Zazen (seated meditation in Zen) is at once a bare-bones form of meditation and at the same time, it is not one. Historically it’s a twice millennial practice passed on through generations by the Buddha as the unique gateway to liberating us humans from the rounds of birth and death and the suffering that comes from being trapped in Samsara, the world of delusion and ignorance. But also it is not meditation in the sense we ordinarily understand it to be.
This practice has no object and is not meant to be a means towards some end, it is not meant to take you from here to anywhere in particular. If anything it is meant to help you realize that ultimately there is no getting from here and going there for there is no coming and going. Or if there is, there is no one doing the coming and going.
Clearly, there is a paradox at the heart of Zen practice and Zen meditation. The sitting that is nothing other than the sitting is what this practice is about. The Japanese name for it is Shikantaza: just sitting.
The emphasis here is on the word just. Just being wholeheartedly in full awareness of body, mind, and breath, present to the unfolding of this practice of moment to moment of just sitting. Encountering the resistances and discomforts that inevitably arise as we sit in the openness of just this moment, just this sitting, just this being.
Slowly becoming intimate with the resistance. Noticing the arising of our cravings and aversions and the tensions they create inside. Then the next moment, in the next awareness of body-mind-breath presence to this moment returning to the just sitting. Returning to the release and ease of this just sitting.
Zazen is the practice of paying one’s full attention to just this moment in its arising and falling as silence and stillness come upon you.
When there is justness in the just of sitting, being simply here present to this moment, time and space collapse, all mental categories collapse. In the absence of mental construes, I face the timeless, the boundless in the sheer openness of this moment that is nothing other than this moment of: here I am, showing up completely for one's life!
Meditation is the art of just sitting beyond the projections of the mind, or not being disturbed by the mind's projections. When I can just sit, just breathe, just be the being that I am, then I return quite effortlessly to a simplicity where whatever I encounter is just the being or thing that it is.
What I find compelling in the Zen way of looking at things is how we slowly begin to lose interest in projects, noble as they may be, such as enlightenment or self-realization, the more we move into experiences of immediacy, the more we sense with our pores what intimacy means. Intimacy is letting go of goals, drives, and strivings.
Intimacy with ourselves, intimacy with others, intimacy with the world: The flesh of the world is being part of the silence that opens us to intimacy, resonance, and co-responding with all phenomena and beings.

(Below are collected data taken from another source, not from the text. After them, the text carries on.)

(* ===== verification/RsInvert.v ===== *)
(** * Matrix inversion of the erasure code (invert_mat of rs.c)

    The in-place Gauss-Jordan inversion returns zero exactly for the matrices without a
    null vector, and the array then holds the inverse. *)

From S2P Require Import Prelude Interleave GaloisField LinearAlgebra ReedSolomon.
From Stdlib Require Import setoid_ring.Field_theory setoid_ring.Field_tac.

Add Field GF : gf_field.
(** A lemma of [LinearAlgebra], for bytes. *)
Notation over_gf lem := (lem gf Byte.x00 Byte.x01 gf_xor gf_mul gf_inverse gf_field) (only parsing).
Notation gsum := (sum_over Byte.x00 gf_xor).
Notation gdot := (dot Byte.x00 gf_xor gf_mul).
Notation gmixed := (mixed Byte.x00 gf_xor gf_mul).
Notation gpivot := (pivot gf_xor gf_mul gf_inverse).

Definition mat (src : list (list gf)) (i j : nat) : gf := src !!! i !!! j.
Definition shaped (k : nat) (src : list (list gf)) : Prop := length src = k /\ forall i, (i < k)%nat -> length (src !!! i) = k.
(** [y] is the image of [x]. *)
Definition image (k : nat) (A : nat -> nat -> gf) (x y : nat -> gf) : Prop := forall i, (i < k)%nat -> y i = gdot k (A i) x.

Lemma addmul_lookup dst src c k j : length dst = k -> length src = k -> (j < k)%nat ->
  addmul dst src c k !!! j = gf_xor (dst !!! j) (gf_mul c (src !!! j)).
Proof.
  intros Hd Hs Hj. unfold addmul. case_bool_decide as Hc; [rewrite Hc, gf_mul_0_l; ring|].
  rewrite !take_ge by lia. rewrite drop_ge, app_nil_r by lia. apply list_lookup_total_correct.
  rewrite lookup_zip_with, (list_lookup_lookup_total_lt dst), (list_lookup_lookup_total_lt src) by lia. done.
Qed.
Lemma addmul_length dst src c k : length dst = k -> length src = k -> length (addmul dst src c k) = k.
Proof.
  intros Hd Hs. unfold addmul. case_bool_decide; [done|]. rewrite length_app, length_zip_with, !length_take, length_drop. lia.
Qed.

Lemma mixed_ext k S S' P x z : (forall i j, (i < k)%nat -> (j < k)%nat -> S i j = S' i j) -> gmixed k S P x z -> gmixed k S' P x z.
Proof.
  intros HS Hm i Hi. rewrite Hm by done. unfold dot. apply (over_gf (@sum_over_ext)). intros j [_ Hj]%elem_of_seq. by rewrite HS by lia.
Qed.

(** ** One column *)

Lemma swap_rows_mat k a b src i j : length src = k -> (a < k)%nat -> (b < k)%nat -> (i < k)%nat ->
  mat (swap_rows a b src) i j = mat src (transpose a b i) j.
Proof.
  intros Hl Ha Hb Hi. unfold swap_rows, mat, transpose. destruct (Nat.eqb_spec a b) as [->|Hne].
  - repeat case_decide; by subst.
  - destruct (decide (i = a)) as [->|Hia]; [by rewrite list_lookup_total_insert_eq by (rewrite length_insert; lia)|].
    rewrite list_lookup_total_insert_ne by done. destruct (decide (i = b)) as [->|Hib].
    + by rewrite list_lookup_total_insert_eq by lia.
    + by rewrite list_lookup_total_insert_ne.
Qed.
Lemma swap_rows_shaped k a b src : shaped k src -> (a < k)%nat -> (b < k)%nat -> shaped k (swap_rows a b src).
Proof.
  intros [Hl Hr] Ha Hb. split; [unfold swap_rows; destruct (_ =? _)%nat; by rewrite ?length_insert|]. intros i Hi.
  assert (forall l : list gf, l = src !!! transpose a b i -> length l = k) as H1.
  { intros l ->. apply Hr. by apply transpose_lt. }
  apply H1. unfold swap_rows, transpose. destruct (Nat.eqb_spec a b) as [->|Hne]; [repeat case_decide; by subst|].
  destruct (decide (i = a)) as [->|Hia]; [by rewrite list_lookup_total_insert_eq by (rewrite length_insert; lia)|].
  rewrite list_lookup_total_insert_ne by done. destruct (decide (i = b)) as [->|Hib].
  - by rewrite list_lookup_total_insert_eq by lia.
  - by rewrite list_lookup_total_insert_ne.
Qed.

(** Dividing the pivot row and clearing the column are the pivot step. *)
Lemma scale_row_lookup k c row j : length row = k -> (c < k)%nat -> (j < k)%nat -> row !!! c <> Byte.x00 ->
  scale_row c row !!! j = if decide (j = c) then gf_inverse (row !!! c) else gf_mul (gf_inverse (row !!! c)) (row !!! j).
Proof.
  intros Hl Hc Hj Hp. unfold scale_row. case_bool_decide as E1.
  - rewrite E1. assert (gf_inverse Byte.x01 = Byte.x01) as -> by (vm_compute; reflexivity). rewrite gf_mul_1_l.
    destruct (decide (j = c)) as [->|]; [done|done].
  - rewrite (list_lookup_total_fmap (gf_mul _)) by (rewrite length_insert; lia). destruct (decide (j = c)) as [->|Hne].
    + rewrite list_lookup_total_insert_eq by lia. ring.
    + by rewrite list_lookup_total_insert_ne.
Qed.
Lemma scale_row_length c row : length (scale_row c row) = length row.
Proof. unfold scale_row. case_bool_decide; [done|]. by rewrite length_fmap, length_insert. Qed.

Definition pivot_rows (k c : nat) (src : list (list gf)) : list (list gf) :=
  eliminate k c (<[c := scale_row c (src !!! c)]> src).
Lemma pivot_rows_row k c src i : shaped k src -> (c < k)%nat -> (i < k)%nat ->
  let prow := scale_row c (src !!! c) in
  pivot_rows k c src !!! i =
    if decide (i = c) then prow
    else if bool_decide (prow = <[c := Byte.x01]> (replicate k Byte.x00)) then src !!! i
    else addmul (<[c := Byte.x00]> (src !!! i)) prow (src !!! i !!! c) k.
Proof.
  intros [Hl Hr] Hc Hi prow. unfold pivot_rows, eliminate. rewrite list_lookup_total_insert_eq by lia. fold prow.
  case_bool_decide.
  - destruct (decide (i = c)) as [->|]; [by rewrite list_lookup_total_insert_eq by lia|by rewrite list_lookup_total_insert_ne].
  - apply list_lookup_total_correct. rewrite list_lookup_imap. destruct (decide (i = c)) as [->|Hne].
    + rewrite list_lookup_insert_eq by lia. simpl. by rewrite Nat.eqb_refl.
    + rewrite list_lookup_insert_ne, (list_lookup_lookup_total_lt src) by (done || lia). simpl.
      by destruct (Nat.eqb_spec i c).
Qed.
Lemma pivot_rows_shaped k c src : shaped k src -> (c < k)%nat -> shaped k (pivot_rows k c src).
Proof.
  intros Hsh Hc. pose proof Hsh as [Hl Hr]. split.
  - unfold pivot_rows, eliminate. case_bool_decide; by rewrite ?length_imap, length_insert.
  - intros i Hi. rewrite pivot_rows_row by done. destruct (decide (i = c)); [by rewrite scale_row_length, Hr|].
    case_bool_decide; [by apply Hr|]. apply addmul_length; [by rewrite length_insert, Hr|by rewrite scale_row_length, Hr].
Qed.
Lemma pivot_rows_mat k c src i j : shaped k src -> (c < k)%nat -> mat src c c <> Byte.x00 -> (i < k)%nat -> (j < k)%nat ->
  mat (pivot_rows k c src) i j = gpivot (mat src) c i j.
Proof.
  intros Hsh Hc Hp Hi Hj. pose proof Hsh as [Hl Hr]. unfold mat at 1. rewrite pivot_rows_row by done.
  pose proof (scale_row_lookup k c (src !!! c)) as Hsc. unfold pivot. fold (mat src c c) in Hsc |- *.
  destruct (decide (i = c)) as [->|Hne]; [by rewrite Hsc by auto|].
  case_bool_decide as Eid.
  - assert (forall j, (j < k)%nat -> (if decide (j = c) then gf_inverse (mat src c c) else gf_mul (gf_inverse (mat src c c)) (src !!! c !!! j))
      = if decide (j = c) then Byte.x01 else Byte.x00) as Hid.
    { intros j' Hj'. rewrite <-Hsc, Eid by auto. destruct (decide (j' = c)) as [->|].
      - by rewrite list_lookup_total_insert_eq by (rewrite length_replicate; lia).
      - rewrite list_lookup_total_insert_ne by done. by apply lookup_total_replicate_2. }
    pose proof (Hid c Hc) as Hcc. rewrite !decide_True in Hcc by done. specialize (Hid j Hj). fold (mat src i c).
    unfold mat in *. destruct (decide (j = c)) as [->|Hjc]; [rewrite Hcc; ring|]. rewrite Hid. ring.
  - rewrite addmul_lookup by (rewrite ?length_insert, ?scale_row_length, ?Hr; done). rewrite Hsc by auto.
    destruct (decide (j = c)) as [->|Hjc].
    + rewrite list_lookup_total_insert_eq by (rewrite Hr; done). unfold mat. ring.
    + rewrite list_lookup_total_insert_ne by done. done.
Qed.

(** ** The search *)

Definition used (piv : list Z) (i : nat) : bool := piv !!! i =? 1.
(** Every mark is zero or one. *)
Definition marks_ok (k : nat) (piv : list Z) : Prop := length piv = k /\ forall i, (i < k)%nat -> piv !!! i = 0 \/ piv !!! i = 1.

Lemma scan_columns_spec k piv row irow ixs : marks_ok k piv -> (forall i, i ∈ ixs -> (i < k)%nat) ->
  match scan_columns row irow piv ixs with
  | Found r c => r = irow /\ (c < k)%nat /\ used piv c = false /\ row !!! c <> Byte.x00
  | Singular => False
  | NotFound => forall j, j ∈ ixs -> used piv j = false -> row !!! j = Byte.x00
  end.
Proof.
  intros [_ Hp]. induction ixs as [|ix ixs IH]; intros Hr; simpl; [set_solver|].
  assert (ix < k)%nat as Hix by (apply Hr; set_solver). specialize (IH ltac:(set_solver)). unfold used in *.
  destruct (Hp ix Hix) as [E|E]; rewrite E; simpl.
  - case_bool_decide as E0; [|split_and!; [done|done|by rewrite E|done]]. destruct (scan_columns _ _ _ _); [done..|]. intros j [->|Hj]%elem_of_cons; auto.
  - destruct (scan_columns _ _ _ _); [done..|]. intros j [->|Hj]%elem_of_cons; [by rewrite E|auto].
Qed.
Lemma scan_rows_spec k src piv rows : marks_ok k piv -> (forall i, i ∈ rows -> (i < k)%nat) ->
  match scan_rows src k piv rows with
  | Found r c => (r < k)%nat /\ (c < k)%nat /\ used piv r = false /\ used piv c = false /\ mat src r c <> Byte.x00
  | Singular => False
  | NotFound => forall i j, i ∈ rows -> (j < k)%nat -> used piv i = false -> used piv j = false -> mat src i j = Byte.x00
  end.
Proof.
  intros Hp. induction rows as [|r rows IH]; intros Hr; simpl; [set_solver|].
  specialize (IH ltac:(set_solver)). assert (r < k)%nat as Hrk by (apply Hr; set_solver). fold (used piv r).
  destruct (used piv r) eqn:Eu.
  - destruct (scan_rows _ _ _ _); [done..|]. intros i j [->|Hi]%elem_of_cons; [congruence|auto].
  - pose proof (scan_columns_spec k piv (src !!! r) r (seq 0 k) Hp) as Hs.
    destruct (scan_columns _ _ _ _) as [r' c| |]; [|by apply Hs; intros i ?%elem_of_seq; lia|].
    + destruct Hs as (-> & ? & ? & ?); [intros i ?%elem_of_seq; lia|done].
    + destruct (scan_rows _ _ _ _); [done..|]. intros i j [->|Hi]%elem_of_cons Hj ? ?; [|auto].
      apply Hs; [intros x ?%elem_of_seq; lia|apply elem_of_seq; lia|done].
Qed.
Lemma find_pivot_spec k src piv col : marks_ok k piv -> (col < k)%nat ->
  match find_pivot src k piv col with
  | Found r c => (r < k)%nat /\ (c < k)%nat /\ used piv r = false /\ used piv c = false /\ mat src r c <> Byte.x00
  | Singular => False
  | NotFound => forall i j, (i < k)%nat -> (j < k)%nat -> used piv i = false -> used piv j = false -> mat src i j = Byte.x00
  end.
Proof.
  intros Hp Hc. unfold find_pivot. fold (used piv col). destruct (_ && _) eqn:E.
  - apply andb_true_iff in E as [E1%negb_true_iff E2%negb_true_iff%bool_decide_eq_false]. done.
  - pose proof (scan_rows_spec k src piv (seq 0 k) Hp ltac:(intros i ?%elem_of_seq; lia)) as Hs.
    destruct (scan_rows _ _ _ _); [done..|]. intros i j Hi. apply Hs, elem_of_seq. lia.
Qed.

(** ** The loop over the columns *)

(** The row exchanges so far, as a permutation. *)
Definition perm_of (l : list (nat * nat)) (i : nat) : nat := foldr (fun rc i => transpose rc.1 rc.2 i) i l.
Lemma perm_of_snoc l r c i : perm_of (l ++ [(r, c)]) i = perm_of l (transpose r c i).
Proof. unfold perm_of. by rewrite foldr_app. Qed.

Record inv_ok (k : nat) (A : nat -> nat -> gf) (n : nat) (st : inv_state) : Prop := {
  io_shaped : shaped k (isrc st);
  io_marks : marks_ok k (ipiv st);
  io_count : sum_list_with Z.to_nat (ipiv st) = n;
  io_indx r c : (r, c) ∈ indx st -> (r < k)%nat /\ (c < k)%nat;
  io_mixed x y : image k A x y <-> gmixed k (mat (isrc st)) (used (ipiv st)) x (fun i => y (perm_of (indx st) i)) }.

If you are coming then be an expression of the intimacy of the moment of; here I am, hineni, my voice, I am just coming. I am the coming, the sitting, the breathing, the breath, the just, the thus.
He or she who realizes justness, thusness, things are they are, things just as they are is called in Sanskrit a Tathagata. Tathagata is one of the names of the Buddha.
There is hardly any place for silence in your lives as you feel even more compelled to fill all spaces with words and activity thus losing touch with what is most intimate and close to you; silence and stillness. Through meditation, you will slowly learn to settle here where at times you receive this formidable and unlike any other mind-blowing revelation: silence is the answer you have always been searching for!
Silence is the source of all the teachings, but even more so, silence is the ultimate teaching itself, the ultimate religion. Once it deeply touches your heart and mind you know you are liberated and at home, free from searching and seeking, free from paths, free from teachers and teachings.
Program
The six days will be spent in silence and the schedule will include four daily sessions of Zazen (seated meditation), Kinhin (walking meditation), meditative walks in the surrounding woods, Yin yoga, and dharma talks by Hamid. Each of these four blocks is comprised of three periods of 25 minutes sitting and two periods of walking meditation of ten minutes each.
Three of these meditation blocks are required, the fourth one is optional.
Traditionally, at the end of a silent retreat, the participants all leave with a little time to discuss the thoughts and feelings that came up for them during the silence. However, at this retreat, you will have a group meeting on the day before last during which you can share and open up with regards to whatever you have processed during the week's time of practice. This meeting of group sharing is one the highlights of the retreat experience.
You can explore further different aspects of the teachings to offer a framework to help you make better sense of your experience, so as to support incorporating it into your daily lives.